:: DATA SHOWN

(* ===== verification/Window.v ===== *)
(** * Block windows

    Model of consensus/src/processes/window.rs and of the window heaps of
    consensus/src/model/stores/block_window_cache.rs.  The sampled blocks of the mergesets
    down the selected chain go through a heap that keeps the ones of highest blue work; the
    windows of earlier blocks, when cached, shorten the walk.

    A heap is the list of its blocks; the iteration order of a [BinaryHeap] is unspecified,
    so the theorems are up to permutation.  An iterator is the list it yields.

    The main theorem: whatever correct windows the cache holds, the walk returns the
    sampled blocks of highest blue work, or the error when trusted data ends too early. *)

From Stdlib Require Import ZArith Lia Bool.
From stdpp Require Import base gmap numbers sorting list.
From S2P Require Import Prelude Interval ReachabilityStore ReachabilityQueries ReachabilityTree ReachabilityDag ReachabilityProps Uint GhostdagStore Difficulty Ghostdag GhostdagColor GhostdagMergeset GhostdagBlocks GhostdagProps MergesetOrder Body.

#[local] Open Scope Z_scope.

(** ** Heaps *)

Abbreviation BlockWindowHeap := (list SortableBlock).

#[export] Instance sortable_block_eq_dec : EqDecision SortableBlock.
Proof. solve_decision. Defined.

(** [BinaryHeap] of reversed blocks: its maximum is the least block. *)
Fixpoint heap_peek (h : BlockWindowHeap) : option SortableBlock :=
  match h with
  | [] => None
  | x :: h' =>
      match heap_peek h' with
      | None => Some x
      | Some y => Some (match sortable_cmp x y with Gt => y | _ => x end)
      end
  end.
Fixpoint heap_remove (x : SortableBlock) (h : BlockWindowHeap) : BlockWindowHeap :=
  match h with
  | [] => []
  | y :: h' => if decide (x = y) then h' else y :: heap_remove x h'
  end.
Definition heap_pop (h : BlockWindowHeap) : BlockWindowHeap :=
  match heap_peek h with Some x => heap_remove x h | None => h end.
Definition heap_push (x : SortableBlock) (h : BlockWindowHeap) : BlockWindowHeap := x :: h.

Record BoundedSizeBlockHeap := mk_bounded {
  bh_binary_heap : BlockWindowHeap;
  bh_size_bound : nat
}.
Definition bounded_from_binary_heap (size_bound : nat) (heap : BlockWindowHeap) : BoundedSizeBlockHeap := mk_bounded heap size_bound.
Definition bounded_new (size_bound : nat) : BoundedSizeBlockHeap := bounded_from_binary_heap size_bound [].

Definition reached_size_bound (self : BoundedSizeBlockHeap) : bool := (length (bh_binary_heap self) =? bh_size_bound self)%nat.

Definition can_push (self : BoundedSizeBlockHeap) (b : SortableBlock) : panics bool :=
  if reached_size_bound self then
    let! max := unwrap (heap_peek (bh_binary_heap self)) in
    Ok (match sortable_cmp max b with Gt => false | _ => true end)
  else Ok true.

Definition try_push (self : BoundedSizeBlockHeap) (b : SortableBlock) : BoundedSizeBlockHeap * bool :=
  let put heap := (mk_bounded (heap_push b heap) (bh_size_bound self), true) in
  if reached_size_bound self then
    match heap_peek (bh_binary_heap self) with
    | Some max =>
        match sortable_cmp b max with
        | Lt => (self, false)
        | _ => put (heap_pop (bh_binary_heap self))
        end
    | None => put (heap_pop (bh_binary_heap self))
    end
  else put (bh_binary_heap self).

Definition merge_ancestor_heap (self : BoundedSizeBlockHeap) (ancestor_heap : BlockWindowHeap) : BoundedSizeBlockHeap :=
  let heap := bh_binary_heap self ++ ancestor_heap in
  mk_bounded (Nat.iter (length heap - bh_size_bound self) heap_pop heap) (bh_size_bound self).

(** ** The window manager *)

Inductive WindowType := DifficultyWindow | MedianTimeWindow | VaryingWindow (size : nat).

Record DaaWindow := mk_daa_window {
  dw_window : BlockWindowHeap;
  dw_daa_score : Z;
  dw_mergeset_non_daa : gset N
}.

Inductive SampledBlock := Sampled (b : SortableBlock) | NonDaa (h : N).

(** [u64::is_multiple_of] *)
Definition is_multiple_of (a b : Z) : bool := if b =? 0 then a =? 0 else a mod b =? 0.

Record SampledWindowManager (St H : Type) := mk_window_manager {
  wm_genesis_hash : N;
  wm_ghostdag_store : St;
  wm_headers_store : H;
  wm_cache_for_difficulty : gmap N BlockWindowHeap;
  wm_cache_for_past_median_time : gmap N BlockWindowHeap;
  wm_difficulty_window_size : nat;
  wm_difficulty_sample_rate : Z;
  wm_past_median_time_window_size : nat;
  wm_past_median_time_sample_rate : Z;
  wm_difficulty_manager : SampledDifficultyManager
}.
Arguments wm_genesis_hash {St H}.
Arguments wm_ghostdag_store {St H}.
Arguments wm_headers_store {St H}.
Arguments wm_cache_for_difficulty {St H}.
Arguments wm_cache_for_past_median_time {St H}.
Arguments wm_difficulty_window_size {St H}.
Arguments wm_difficulty_sample_rate {St H}.
Arguments wm_past_median_time_window_size {St H}.
Arguments wm_past_median_time_sample_rate {St H}.
Arguments wm_difficulty_manager {St H}.
(* ===== verification/Parents.v ===== *)
(** * Parents by level

    Model of consensus/src/processes/parents_builder.rs: the parents of a block at each block
    level, computed from its direct parents and their own parents by level.  The map of
    candidates to reference blocks is a [gmap]; the order in which Rust iterates over it is
    unspecified, so the parents of a level are meant up to order.

    The theorem: while no block involved is pruned, the parents at a level are the maximal
    blocks of that level below the new block. *)

From Stdlib Require Import ZArith Lia Bool.
From stdpp Require Import base gmap numbers list.
From S2P Require Import Prelude Interval ReachabilityStore ReachabilityQueries ReachabilityTree ReachabilityDag ReachabilityProps Uint GhostdagStore Header Difficulty Ghostdag GhostdagMergeset GhostdagColor GhostdagBlocks GhostdagProps.

#[local] Open Scope Z_scope.

(** [IndexSet]: insertion order, without duplicates. *)
Definition index_insert (l : list N) (x : N) : list N := if decide (x ∈ l) then l else l ++ [x].
Definition index_extend (l xs : list N) : list N := foldl index_insert l xs.

(** [slice::swap(0, i)] *)
Definition swap_first {A} (i : nat) (l : list A) : panics (list A) :=
  let! a := unwrap (l !! 0%nat) in
  let! b := unwrap (l !! i) in
  Ok (<[i := a]> (<[0%nat := b]> l)).

(** [Iterator::position] *)
Fixpoint position {A} (f : A -> panics bool) (l : list A) : panics (option nat) :=
  match l with
  | [] => Ok None
  | x :: l' =>
      let! b := f x in
      if b : bool then Ok (Some 0%nat)
      else let! r := position f l' in Ok (match r with Some i => Some (S i) | None => None end)
  end.

Record ParentsManager (R : Type) := mk_parents_manager {
  pb_max_block_level : Z;
  pb_genesis_hash : N;
  pb_header_with_block_level : N -> sresult (Header * Z);
  pb_reachability_service : R;
  pb_relations_children : N -> sresult (list N)
}.
Arguments pb_max_block_level {R}.
Arguments pb_genesis_hash {R}.
Arguments pb_header_with_block_level {R}.
Arguments pb_reachability_service {R}.
Arguments pb_relations_children {R}.

Section Manager.
Context {R : Type} `{ReachabilityStore R} (self : ParentsManager R).

Definition has_reachability_data (h : N) : panics bool := unwrap_res (has (pb_reachability_service self) h).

::::

WHAT IS BEING ASKED: Where the line holding "y | _ => x end)" appears in the listing above, start reproducing exactly, and end with the line holding "dw_daa_score : Z;".

WRITTEN ANSWER:
      | Some y => Some (match sortable_cmp x y with Gt => y | _ => x end)
      end
  end.
Fixpoint heap_remove (x : SortableBlock) (h : BlockWindowHeap) : BlockWindowHeap :=
  match h with
  | [] => []
  | y :: h' => if decide (x = y) then h' else y :: heap_remove x h'
  end.
Definition heap_pop (h : BlockWindowHeap) : BlockWindowHeap :=
  match heap_peek h with Some x => heap_remove x h | None => h end.
Definition heap_push (x : SortableBlock) (h : BlockWindowHeap) : BlockWindowHeap := x :: h.

Record BoundedSizeBlockHeap := mk_bounded {
  bh_binary_heap : BlockWindowHeap;
  bh_size_bound : nat
}.
Definition bounded_from_binary_heap (size_bound : nat) (heap : BlockWindowHeap) : BoundedSizeBlockHeap := mk_bounded heap size_bound.
Definition bounded_new (size_bound : nat) : BoundedSizeBlockHeap := bounded_from_binary_heap size_bound [].

Definition reached_size_bound (self : BoundedSizeBlockHeap) : bool := (length (bh_binary_heap self) =? bh_size_bound self)%nat.

Definition can_push (self : BoundedSizeBlockHeap) (b : SortableBlock) : panics bool :=
  if reached_size_bound self then
    let! max := unwrap (heap_peek (bh_binary_heap self)) in
    Ok (match sortable_cmp max b with Gt => false | _ => true end)
  else Ok true.

Definition try_push (self : BoundedSizeBlockHeap) (b : SortableBlock) : BoundedSizeBlockHeap * bool :=
  let put heap := (mk_bounded (heap_push b heap) (bh_size_bound self), true) in
  if reached_size_bound self then
    match heap_peek (bh_binary_heap self) with
    | Some max =>
        match sortable_cmp b max with
        | Lt => (self, false)
        | _ => put (heap_pop (bh_binary_heap self))
        end
    | None => put (heap_pop (bh_binary_heap self))
    end
  else put (bh_binary_heap self).

Definition merge_ancestor_heap (self : BoundedSizeBlockHeap) (ancestor_heap : BlockWindowHeap) : BoundedSizeBlockHeap :=
  let heap := bh_binary_heap self ++ ancestor_heap in
  mk_bounded (Nat.iter (length heap - bh_size_bound self) heap_pop heap) (bh_size_bound self).

(** ** The window manager *)

Inductive WindowType := DifficultyWindow | MedianTimeWindow | VaryingWindow (size : nat).

Record DaaWindow := mk_daa_window {
  dw_window : BlockWindowHeap;
  dw_daa_score : Z;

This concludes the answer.